Notre foi trouve dans cette formulation son objet primordial. La foi au christ ressuscité est le fondement de la foi chrétienne et la foi en notre propre résurrection en découle. L'apôtre Paul conjugue souvent ces deux approches, comme nous l'indique les textes de l'Écriture que nous lisons lors de funérailles. Par exemple : « Christ est ressuscité le troisième jour, voilà votre foi », « Dans le Christ nous ressusciterons », « Si le Christ n'est pas ressuscité, vaine est notre foi », « si les morts ne ressuscitent pas, le Christ non plus n'est pas ressuscité » (1 Co).
Dieu est la vie, Il est la source de toute vie. Il est le « Dieu des vivants » comme nous l'avons entendu, il y a un instant. Jésus n'a cessé d'annoncer la vie, de servir la vie, de vouloir faire vivre : « Je suis venu pour qu'ils aient la vie et qu'ils l'aient en abondance ». Comment s'étonner que le message évangélique dont l'Église est dépositaire ne cesse en permanence d'appeler à la vie, de proclamer la dignité de toute vie et de réclamer les conditions requises pour servir la vie pour chaque personne et pour tout groupe humain, sans exception ou exclusion.
Jésus en affirmant que Dieu est le Dieu des vivants ajoute un propos déterminant : « Tous en effet vivent pour lui ». Dieu n'est pas le Dieu des morts. Il ne nous a pas faits pour la mort, mais pour la vie parce qu'il nous a faits pour lui. Non seulement nous vivons par lui, mais nous vivons pour lui.
Nous avons à nous demander ce qu'il en est de notre foi à ce sujet. La foi en la résurrection du Christ et en la nôtre, est-elle au cœur de notre existence, éclaire-t-elle nos chemins ? Trop de chrétiens réduisent leur adhésion à l'Évangile à un système de valeurs.
Mais le Christ n'est pas un système de valeurs. Il est la vie. Il est notre vie. Là est notre horizon et notre espérance en tout ce que nous vivons.
Nous sommes souvent privés d'avenir et d'espérance. Pour tant de nos contemporains et peut-être pour nous même, notre vie s'arrête avec notre mort. Notre vision païenne privée de transcendance, désormais sans dieu et sans éternité, s'enferme dans le jour le jour recherchant simplement quelque consolation pour supporter l'insupportable. Comme l'écrivait récemment une philosophe : nous avons remplacé le christianisme, religion du salut par une religion de la compensation et de la consolation. Nos réponses éthiques témoignent de ce rétrécissement de la vie et de cette perte de vie. Le pape Jean Paul II ne cessait jadis d'interroger notre culture de mort comme il disait. Cette culture est devenue dominante et la règle. Notre manière de penser et de vivre relève-t-elle de cette culture qui nous modèle ou de la foi au Christ qui nous ouvre en tout domaine à un « autrement ». Le croyons-nous lorsqu'il nous dit « Celui qui croit en moi vivra pour toujours ».
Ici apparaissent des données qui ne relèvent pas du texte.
(** [new['title'].str.lower().values] *)
Definition lowered_titles : list string :=
  map (fun r => lower (title r)) new.

(** [movie in new['title'].str.lower().values] *)
Definition title_in (movie : string) : bool :=
  existsb (String.eqb movie) lowered_titles.

(** [new[new['title'].str.lower() == movie]] *)
Definition matching (movie : string) : list row :=
  filter (fun r => String.eqb (lower (title r)) movie) new.

(** [sorted(list(enumerate(distances)),reverse=True,key=lambda x:x[1])[1:6]] *)
Definition movies_list (distances : list Q) : list (nat * Q) :=
  slice 1 6 (sorted_reverse (fun x => snd x) (enumerate distances)).

(** The loop [for i in movies_list: print(new.iloc[i[0]].title)];
    [iloc] is positional and raises [IndexError] out of range. *)
Fixpoint print_titles (l : list (nat * Q)) (out : list string) : outcome :=
  match l with
  | [] => mkOutcome out (Returned PyNone)
  | i :: rest =>
      match nth_error new (fst i) with
      | Some r => print_titles rest (out ++ [title r])
      | None => mkOutcome out (Raised "IndexError")
      end
  end.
Osons choisir l'humilité de la foi, plutôt que les parades des railleurs, étrangers au mystère. L'éternité est au-delà de notre entendement et de notre capacité de représentation. Et en même temps nous pressentons que c'est le but et le sens de notre existence, ce pourquoi nous sommes faits, ce pourquoi Dieu nous a modelés dans sa tendresse, de ses mains paternelles, comme le chante un cantique. Sainte-Thérèse de l'Enfant Jésus, dans les derniers mois de sa vie terrestre où elle se trouve confrontée à 24 ans à un mal qui l'emportera dit au cœur de son épreuve et de son combat qui est aussi spirituel : « Je ne meurs pas, j'entre dans la vie. » Une attestation d'un vouloir vivre jusqu'au bout dans la dynamique de la vie divine.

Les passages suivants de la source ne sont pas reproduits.